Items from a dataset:
(** The amounts a limit order trades, and with them its prices. *)
Definition custom_price_for_limit_order (self : SettlementEncoder) (order : Order) (executed_amount fee : Z)
  : res Error (Z * Z) :=
  if negb (is_limit (class (metadata order))) then Err OnlyForLimitOrders
  else
    let target_amount :=
      match kind (data order) with Buy => buy_amount (data order) | Sell => sell_amount (data order) end in
    if negb ((partially_fillable (data order) && (executed_amount <=? target_amount))
             || (negb (partially_fillable (data order)) && (executed_amount =? target_amount)))
    then Err OnlyForValidExecutedAmounts
    else
      let* uniform_buy_price := ok_or (prices self !! buy_token (data order)) BuyTokenPriceMissing in
      let* uniform_sell_price := ok_or (prices self !! sell_token (data order)) SellTokenPriceMissing in
      let* ' (sell_amount, buy_amount) :=
        match kind (data order) with
        | Buy =>
            let* product := ok_or (checked_mul executed_amount uniform_buy_price) SellAmountComputationFailed in
            let* sell_amount := ok_or (checked_div product uniform_sell_price) SellAmountComputationFailed in
            let* adjusted := ok_or (checked_add sell_amount fee) SellAmountComputationFailed in
            Ok (adjusted, executed_amount)
        | Sell =>
            let* sell_amount := ok_or (checked_sub executed_amount fee) BuyAmountComputationFailed in
            let* product := ok_or (checked_mul sell_amount uniform_sell_price) BuyAmountComputationFailed in
            let* buy_amount := ok_or (checked_ceil_div product uniform_buy_price) BuyAmountComputationFailed in
            Ok (executed_amount, buy_amount)
        end in
      Ok (buy_amount, sell_amount).
(* ===== verification/DecodedSettlement.v ===== *)
(** Settlements as the autopilot decodes them when it indexes settlement events:
    crates/autopilot/src/decoded_settlement.rs, with the external prices of
    crates/shared/src/external_prices.rs.

    The decoding of call data, the hash function and the recovery of signers
    are parameters. *)
From Stdlib Require Import ZArith Lia QArith Qcanon.
From stdpp Require Import prelude gmap numbers.
From S2P Require Import Prelude U256 Bytes ModelOrder SettlementEncoder.

Open Scope Z_scope.
Open Scope rust_scope.
Import ModelSignature ModelOrder.

(** * crates/shared/src/external_prices.rs *)
Module ExternalPrices.
Definition ExternalPrices : Type := gmap Z Qc.

Definition with_native (xrates : ExternalPrices) (token : Z) : res unit ExternalPrices :=
  match xrates !! token with
  | Some price => if decide (price = 1%Qc) then Ok xrates else Err tt
  | None => Ok (<[token := 1%Qc]> xrates)
  end.
(** The native token and its wrapper have the price one. *)
Definition new (native_token : Z) (xrates : ExternalPrices) : res unit ExternalPrices :=
  let* xrates := with_native xrates native_token in with_native xrates BUY_ETH_ADDRESS.
Definition UNIT : Z := 1000000000000000000.
Definition to_native_xrate (price : Z) : Qc := (u256_to_big_rational price / Qc_of_Z UNIT)%Qc.
Definition try_from_auction_prices (native_token : Z) (prices : gmap Z Z) : res unit ExternalPrices :=
  new native_token (to_native_xrate <$> prices).
Definition try_get_native_amount (self : ExternalPrices) (token : Z) (amount : Qc) : option Qc :=
  price ← self !! token; Some (price * amount)%Qc.
Definition get_native_amount (self : ExternalPrices) (token : Z) (amount : Qc) : res unit Qc :=
  opt_expect (try_get_native_amount self token amount).
(** [checked_div] *)
Definition try_get_token_amount (self : ExternalPrices) (amount : Qc) (token : Z) : option Qc :=
  price ← self !! token; if decide (price = 0%Qc) then None else Some (amount / price)%Qc.
Definition get_token_amount (self : ExternalPrices) (amount : Qc) (token : Z) : res unit Qc :=
  opt_expect (try_get_token_amount self amount token).
End ExternalPrices.

(** * decoded_settlement.rs *)
Module DecodedSettlement.
Import EncodedSettlement ExternalPrices.

(** [TradeFlags]; [as_u8] is the lowest byte. *)
Definition as_u8 (flags : Z) : Z := Z.land flags 255.
Definition order_kind (flags : Z) : OrderKind := if Z.land (as_u8 flags) 1 =? 0 then Sell else Buy.
Definition flags_partially_fillable (flags : Z) : bool := negb (Z.land (as_u8 flags) 2 =? 0).
Definition flags_sell_token_balance (flags : Z) : SellTokenSource :=
  if Z.land (as_u8 flags) 8 =? 0 then SellErc20
  else if Z.land (as_u8 flags) 4 =? 0 then SellExternal else SellInternal.
Definition flags_buy_token_balance (flags : Z) : BuyTokenDestination :=
  if Z.land (as_u8 flags) 16 =? 0 then BuyErc20 else BuyInternal.
Definition signing_scheme (flags : Z) : SigningScheme :=
  match Z.land (Z.shiftr (as_u8 flags) 5) 3 with
  | 0 => SEip712
  | 1 => SEthSign
  | 2 => SEip1271
  | _ => SPreSign
  end.

(** The decoded tuple of a trade, with what is recovered from it. *)
Record DecodedTrade : Type := mkDecodedTrade {
  order_uid : Z;
  raw : EncodedTrade;
  signature : Signature;
}.
Record DecodedSettlement : Type := mkDecodedSettlement {
  tokens : list Z;
  clearing_prices : list Z;
  trades : list DecodedTrade;
  interactions : list EncodedInteraction * list EncodedInteraction * list EncodedInteraction;
  metadata : option (list byte);
}.

(** [U256::as_u64], which panics on more than 64 bits, as an index. *)
Definition as_index {E} (i : Z) : res E nat := if i <? 2 ^ 64 then Ok (Z.to_nat i) else Panic.
Definition index {E A} (l : list A) (i : Z) : res E A := let* n := as_index i in opt_expect (l !! n).

Inductive DecodingError : Type := InvalidSelector | Other.
Definition META_DATA_LEN : nat := 8.

Section decoding.
Context (keccak256 : list byte -> list byte) (ec_recover : list byte -> Z -> Z -> Z -> option Z).

Definition decoded_order (trade : EncodedTrade) (sell_token buy_token : Z) : OrderData :=
  let f := flags trade in
  mkOrderData sell_token buy_token (Some (trade_receiver trade)) (trade_sell_amount trade) (trade_buy_amount trade)
    (trade_valid_to trade) (trade_app_data trade) (trade_fee_amount trade) (order_kind f)
    (flags_partially_fillable f) (flags_sell_token_balance f) (flags_buy_token_balance f).
Definition new_trade (trade : EncodedTrade) (domain_separator : list byte) (tokens : list Z) : res unit DecodedTrade :=
  let* sell_token := index tokens (sell_token_index trade) in
  let* buy_token := index tokens (buy_token_index trade) in
  let order := decoded_order trade sell_token buy_token in
  let* signature := from_bytes (signing_scheme (flags trade)) (trade_signature trade) in
  let* owner := recover_owner keccak256 ec_recover signature (trade_signature trade) domain_separator
    (hash_struct keccak256 order) in
  Ok (mkDecodedTrade (uid keccak256 order domain_separator owner) trade signature).

(** [filter_map(.. .ok())]: trades that cannot be decoded are left out. *)
Fixpoint new_trades (l : list EncodedTrade) (domain_separator : list byte) (tokens : list Z) : res unit (list DecodedTrade) :=
  match l with
  | [] => Ok []
  | t :: l =>
      match new_trade t domain_separator tokens with
      | Ok d => let* ds := new_trades l domain_separator tokens in Ok (d :: ds)
      | Err _ => new_trades l domain_separator tokens
      | Panic => Panic
      end
  end.

Context (selector : list byte) (decode_input : list byte -> option EncodedSettlement).

Definition try_new (calldata : list byte) (domain_separator : list byte) (with_metadata : bool)
  : res unit DecodedSettlement :=
  if with_metadata && negb (length calldata mod 32 =? META_DATA_LEN)%nat then Err tt
  else
    let metadata_len := if with_metadata then META_DATA_LEN else 0%nat in
    let at_ := (length calldata - metadata_len)%nat in
    let metadata := drop at_ calldata in
    let* decoded := opt (decode_input (take at_ calldata)) in
    let* trades := new_trades (EncodedSettlement.trades decoded) domain_separator (EncodedSettlement.tokens decoded) in
    Ok (mkDecodedSettlement (EncodedSettlement.tokens decoded) (EncodedSettlement.clearing_prices decoded) trades
      (EncodedSettlement.interactions decoded)
      (if bool_decide (length metadata = META_DATA_LEN) then Some metadata else None)).
Definition strip_prefix (prefix l : list byte) : option (list byte) :=
  if decide (take (length prefix) l = prefix) then Some (drop (length prefix) l) else None.
Definition new (input : list byte) (domain_separator : list byte) : res DecodingError DecodedSettlement :=
  let* without_selector := ok_or (strip_prefix selector input) InvalidSelector in
  match try_new without_selector domain_separator true with
  | Ok decoded => Ok decoded
  | Err _ => map_err (fun _ => Other) (try_new without_selector domain_separator false)
  | Panic => Panic
  end.
End decoding.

▶ **WHAT THE TASK ASKS**:
Starting with the first line above and ending with the line that holds "let* product := ok_or (checked_mul executed_amount", restate each line word for word and add nothing else.

▶ **SOLUTION FOR THIS EXERCISE**:
(** The amounts a limit order trades, and with them its prices. *)
Definition custom_price_for_limit_order (self : SettlementEncoder) (order : Order) (executed_amount fee : Z)
  : res Error (Z * Z) :=
  if negb (is_limit (class (metadata order))) then Err OnlyForLimitOrders
  else
    let target_amount :=
      match kind (data order) with Buy => buy_amount (data order) | Sell => sell_amount (data order) end in
    if negb ((partially_fillable (data order) && (executed_amount <=? target_amount))
             || (negb (partially_fillable (data order)) && (executed_amount =? target_amount)))
    then Err OnlyForValidExecutedAmounts
    else
      let* uniform_buy_price := ok_or (prices self !! buy_token (data order)) BuyTokenPriceMissing in
      let* uniform_sell_price := ok_or (prices self !! sell_token (data order)) SellTokenPriceMissing in
      let* ' (sell_amount, buy_amount) :=
        match kind (data order) with
        | Buy =>
            let* product := ok_or (checked_mul executed_amount uniform_buy_price) SellAmountComputationFailed in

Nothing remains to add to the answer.